Inicio Opinión Manuel Valls y las élites, por Joaquim Coll

Manuel Valls y las élites, por Joaquim Coll

Frente a la insidiosa acusación de ser “el candidato de las élites”, Manuel Valls se soltó hace unos días diciendo “pues sí, pero de todas las élites: económicas, políticas, sociales y culturales”, y añadió, “de las élites de ayer pero sobre todo de mañana, porque una ciudad como Barcelona las necesita”. El contrataque del exprimer ministro francés revela que estamos ante un político que no se esconde.
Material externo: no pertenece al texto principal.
(* ===== verification/YamlWriterSpec.v ===== *)
(** * libyaml: what the writer writes

    [yaml_emitter_flush] passes the characters of the working buffer to the
    handler in the output encoding, within its buffers.  The recoding to UTF-16
    is the standard one for the characters of the basic plane; for those
    beyond it the second unit of a surrogate pair is computed with the mask
    [0xFF] in place of [0x03]. *)

From Stdlib Require Import ZArith Lia Ascii String.
From stdpp Require Import base list option strings.
From S2P Require Import Prelude YamlData YamlReader YamlUtf8 YamlDocument YamlWriter YamlString YamlStringSpec.

#[local] Open Scope Z_scope.
#[local] Ltac Zify.zify_post_hook ::= Z.to_euclidean_division_equations.

(** ** Recoding a character *)

Lemma land_ff v : Z.land v 0xFF = v mod 256.
Proof. exact (Z.land_ones v 8 ltac:(lia)). Qed.

Lemma recode_char_eq little v :
  recode_char little v =
  let unit h l := if (little : bool) then [l mod 256; h mod 256] else [h mod 256; l mod 256] in
  if v <? 0x10000 then unit (v / 256) (v mod 256)
  else
    let w := v - 0x10000 in
    unit (0xD8 + w / 262144) (w / 1024 mod 256) ++ unit (0xDC + w / 256 mod 256) (w mod 256).
Proof.
  unfold recode_char, to_octet. rewrite !land_ff.
  rewrite !Z.shiftr_div_pow2 by lia. reflexivity.
Qed.

Lemma recode_char_basic little v :
  0 <= v < 0x10000 -> recode_char little v = utf16_encode little v.
Proof.
  intros Hv. rewrite recode_char_eq. unfold utf16_encode, utf16_unit. cbv zeta.
  assert ((v <? 0x10000) = true) as -> by lia.
  assert (v / 256 mod 256 = v / 256 /\ (v mod 256) mod 256 = v mod 256) as [-> ->] by lia.
  by destruct little.
Qed.

Lemma recode_char_length little v :
  length (recode_char little v) = if v <? 0x10000 then 2%nat else 4%nat.
Proof. rewrite recode_char_eq. cbv zeta. by destruct (v <? 0x10000), little. Qed.

(** The two units of a character beyond the basic plane, as they are written. *)
Lemma recode_char_pair little v :
  0x10000 <= v <= 0x10FFFF ->
  let w := v - 0x10000 in
  recode_char little v =
  utf16_unit little (0xD800 + w / 1024)
  ++ utf16_unit little ((0xDC + w / 256 mod 256) mod 256 * 256 + w mod 256).
Proof.
  intros Hv w. rewrite recode_char_eq. cbv zeta. assert ((v <? 0x10000) = false) as -> by lia.
  fold w. unfold utf16_unit.
  assert ((0xD800 + w / 1024) mod 256 = w / 1024 mod 256
          /\ (0xD800 + w / 1024) / 256 = (0xD8 + w / 262144) mod 256) as [-> ->] by lia.
  assert (((0xDC + w / 256 mod 256) mod 256 * 256 + w mod 256) mod 256 = w mod 256
          /\ ((0xDC + w / 256 mod 256) mod 256 * 256 + w mod 256) / 256
             = (0xDC + w / 256 mod 256) mod 256) as [-> ->] by lia.
  assert ((w / 1024 mod 256) mod 256 = w / 1024 mod 256 /\ (w mod 256) mod 256 = w mod 256)
    as [-> ->] by lia.
  by destruct little.
Qed.

(** A pair of which the second unit is not a low surrogate. *)
Lemma decode_bad_pair little p hi lo rest :
  p.(reader).(raw_buffer) = utf16_unit little hi ++ utf16_unit little lo ++ rest ->
  0xD800 <= hi < 0xDC00 -> 0 <= lo < 0x10000 -> ~ (0xDC00 <= lo < 0xE000) ->
  exists p', decode_utf16 little p = Err p' /\ p'.(err).(error) = YAML_READER_ERROR
    /\ p'.(err).(problem) = Some "expected low surrogate area"%string.
Proof.
  intros Hr Hhi Hlo Hn. unfold decode_utf16, gets, mbind, prog_bind.
  pose proof (utf16_unit_value little hi (raw_buffer (reader p)) 0 _ ltac:(lia) Hr) as Hu.
  rewrite !Nat.add_0_r in Hu.
  assert (drop 2 (raw_buffer (reader p)) = utf16_unit little lo ++ rest) as Hd
    by (rewrite Hr; by destruct little).
  pose proof (utf16_unit_value little lo (raw_buffer (reader p)) 2 rest ltac:(lia) Hd) as Hu2.
  rewrite Hu, Hu2, !land_fc00 by lia.
  assert (Z.of_nat (length (raw_buffer (reader p))) = 4 + Z.of_nat (length rest)) as ->.
  { rewrite Hr, !length_app. destruct little; cbn [utf16_unit length]; lia. }
  assert ((4 + Z.of_nat (length rest) <? 2) = false) as -> by (apply Z.ltb_ge; lia).
  assert ((4 + Z.of_nat (length rest) <? 4) = false) as -> by (apply Z.ltb_ge; lia).
  assert ((hi / 1024 * 1024 =? 0xDC00) = false) as -> by lia.
  assert ((hi / 1024 * 1024 =? 0xD800) = true) as -> by lia.
  assert ((lo / 1024 * 1024 =? 0xDC00) = false) as -> by lia. eexists. done.
Qed.

(** C31: the writer recodes a character beyond the basic plane to its surrogate
    pair exactly when the bits 10 to 15 of its offset are zero; for every other
    one the octets are not UTF-16, and the reader refuses them. *)
Theorem recoded_surrogates (little : bool) (v : Z) (p : yaml_parser_t) (rest : list Z) :
  0x10000 <= v <= 0x10FFFF ->
  p.(reader).(raw_buffer) = recode_char little v ++ rest ->
  if (v - 0x10000) / 1024 mod 64 =? 0 then
    recode_char little v = utf16_encode little v
    /\ decode_utf16 little p = Ret (Some (v, 4)) p
  else
    recode_char little v <> utf16_encode little v
    /\ exists p', decode_utf16 little p = Err p' /\ p'.(err).(error) = YAML_READER_ERROR
         /\ p'.(err).(problem) = Some "expected low surrogate area"%string.
Proof.
  intros Hv Hr. rewrite recode_char_pair in Hr |- * by done. set (w := v - 0x10000) in *.
  set (lo := (0xDC + w / 256 mod 256) mod 256 * 256 + w mod 256) in *.
  assert (utf16_encode little v
          = utf16_unit little (0xD800 + w / 1024) ++ utf16_unit little (0xDC00 + w mod 1024)) as He.
  { unfold utf16_encode. assert ((v <? 0x10000) = false) as -> by lia. done. }
  destruct (w / 1024 mod 64 =? 0) eqn:E.
  - assert (lo = 0xDC00 + w mod 1024) as El by lia. rewrite El in *. rewrite <- He in *.
    split; [done|]. assert (scalar_value v) as Hs by (unfold scalar_value; lia).
    rewrite (decode_encode_utf16 little p v rest Hs Hr), He. by destruct little.
  - assert (0 <= lo < 0x10000 /\ ~ (0xDC00 <= lo < 0xE000)) as [L1 L2] by lia. split.
    + rewrite He. intros [_ H]%app_inj_1; [|by destruct little].
      destruct little; injection H as H1 H2; lia.
    + eapply decode_bad_pair; [by rewrite <- app_assoc in Hr|lia..].
Qed.

(** ** Recoding a buffer *)

Lemma recode_trail_app xs : forall rest v,
  Forall (fun x => 0 <= x < 64) xs ->
  recode_trail (length xs) (map (Z.add 0x80) xs ++ rest) v
  = Some (foldl (fun a x => a * 64 + x) v xs).
Proof.
  induction xs as [|x xs IH]; intros rest v Hx; [done|].
  apply Forall_cons in Hx as [Hx Hxs]. cbn [length recode_trail map app foldl].
  destruct (trail_octet x Hx) as [_ E2]. rewrite E2, Z.shiftl_mul_pow2 by lia. by apply IH.
Qed.

Definition recode_text (little : bool) (cs : list Z) : list Z := concat (map (recode_char little) cs).

Lemma recode_text_length little cs :
  (length (recode_text little cs) <= 2 * length (utf8_text cs))%nat.
Proof.
  unfold recode_text, utf8_text. induction cs as [|v cs IH]; cbn [map concat length]; [lia|].
  rewrite !length_app, recode_char_length. pose proof (encode_length v).
  destruct (v <? 0x10000) eqn:E; [lia|].
  pose proof (encode_length_4 v E). lia.
Qed.

Section recode.
Context {D : Type}.
Implicit Types (e : yaml_emitter_t D).

Lemma recode_step_char little v rest e :
  code_value v ->
  Z.of_nat (length e.(writing).(out_raw)) + 4 <= OUTPUT_RAW_BUFFER_SIZE
  \/ (v < 0x10000 /\ Z.of_nat (length e.(writing).(out_raw)) + 2 <= OUTPUT_RAW_BUFFER_SIZE) ->
  recode_step little (utf8_encode v ++ rest) e
  = Ret (inl rest) (set_out_raw (e.(writing).(out_raw) ++ recode_char little v) e).
Proof.
  intros Hv Hroom. destruct (encode_shape v Hv) as (b & xs & He & Hw & Hx & Hf & _).
  assert (Z.to_nat (utf8_width b) = length (utf8_encode v)) as Hl
    by (rewrite Hw, He; cbn [length]; rewrite length_map; lia).
  assert (utf8_encode v ++ rest = b :: map (Z.add 128) xs ++ rest) as Er by (by rewrite He).
  rewrite Er. unfold recode_step. rewrite Hl.
  assert (length (utf8_encode v) - 1 = length xs)%nat as ->
    by (rewrite He; cbn [length]; rewrite length_map; lia).
  rewrite recode_trail_app, Hf by done. unfold deref, put_raw, gets, mbind, prog_bind, mret, prog_ret.
  rewrite recode_char_length.
  assert ((Z.of_nat (length e.(writing).(out_raw) + (if v <? 0x10000 then 2 else 4))
           <=? OUTPUT_RAW_BUFFER_SIZE) = true) as -> by (clear - Hroom; apply Z.leb_le; destruct (v <? 0x10000) eqn:E; lia).
  unfold modify. by rewrite <- Er, drop_app_length.
Qed.

Lemma recode_loop little : forall rs fuel e,
  Forall code_value rs -> (length rs < fuel)%nat ->
  Z.of_nat (length e.(writing).(out_raw)) + 2 * Z.of_nat (length (utf8_text rs)) <= OUTPUT_RAW_BUFFER_SIZE ->
  loop fuel (recode_step little) (utf8_text rs) e
  = Ret tt (set_out_raw (e.(writing).(out_raw) ++ recode_text little rs) e).
Proof.
  induction rs as [|v rs IH]; intros fuel e Hc Hf Hroom; (destruct fuel as [|fuel]; [cbn in Hf; lia|]).
  - cbn. rewrite app_nil_r. by destruct e as [? [] ? ? ? ?].
  - apply Forall_cons in Hc as [Hv Hc]. cbn [loop]. rewrite utf8_text_cons in Hroom |- *.
    rewrite length_app in Hroom.
    pose proof (encode_length v) as Hl. pose proof (encode_length_4 v) as Hl4.
    rewrite (prog_bind_ret _ _ e _ _ (recode_step_char little v (utf8_text rs) e Hv ltac:(lia))).
    cbv beta iota. rewrite IH; [|done|cbn in Hf; lia|].
    + cbn. rewrite <- app_assoc. by destruct e as [? [] ? ? ? ?].
    + cbn. rewrite length_app, recode_char_length. clear - Hroom Hl Hl4; destruct (v <? 0x10000) eqn:E; [lia|]. rewrite Hl4 in * by done. lia.
Qed.
End recode.
(** U+10400 is written as D801 E000, which is not a pair. *)
Lemma recoded_surrogates_witness :
  let p := set_raw_buffer (recode_char true 0x10400) (yaml_parser_initialize []) in
  recode_char true 0x10400 = [0x01; 0xD8; 0x00; 0xE0]
  /\ exists p', decode_utf16 true p = Err p' /\ p'.(err).(error) = YAML_READER_ERROR.
Proof.
  split; [reflexivity|].
  destruct (recoded_surrogates true 0x10400 (set_raw_buffer (recode_char true 0x10400) (yaml_parser_initialize [])) []
    ltac:(lia) eq_refl) as (_ & p' & H1 & H2 & _).
  exists p'. by split.
Defined.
En su respuesta queda claro que las élites son necesarias, pero que no pueden circunscribirse al ámbito económico ni caer en la endogamia. Una sociedad dinámica requiere de élites en todos los campos, seleccionadas por su mérito y esfuerzo, personas con nombres y apellidos que lideren el progreso general. Demasiadas veces tendemos a reducirlo todo a la voluntad de la gran burguesía como clase rectora. Pero en Catalunya, si algo ha mostrado el ‘procés’, es su actitud timorata y pusilánime, incapaz de liderar nada. Hace unos meses, Valls se encaró en una cena con un grupo de empresarios y gente distinguida de la sociedad catalana por sus muchos miedos. Les dijo que si no cumplen su función son solo un “club de petulantes y ricos” y que todo lo que había pasado con la absurda deriva secesionista es porque, aparte de llorar por las esquinas, no habían hecho nada. Para ser el político de las élites no está mal el rapapolvo.

Entretodos

Desde que hace algo más de un mes anunció su candidatura, Valls se ha convertido en el rival a batir. Ada Colau quiere convertirlo en “el candidato de los poderosos”. Ernest Maragall lo acusa de ser “el hombre de Madrid”. En realidad, comunes y republicanos confían en gobernar juntos con la ayuda de un tercero. Ahora ya sabemos que la figura de Valls polarizará la campaña municipal. Tanto es así que Xavier Trias, influyente todavía en el PDECat, les dice a sus interlocutores que si el exprimer ministro francés queda primero en mayo, los posconvergentes deberían votar a Colau para frenar su llegada a la alcaldía. Populistas y separatistas temen a Valls porque es de los pocos políticos catalanes con sentido de Estado. Su victoria en Barcelona lo cambiaría todo.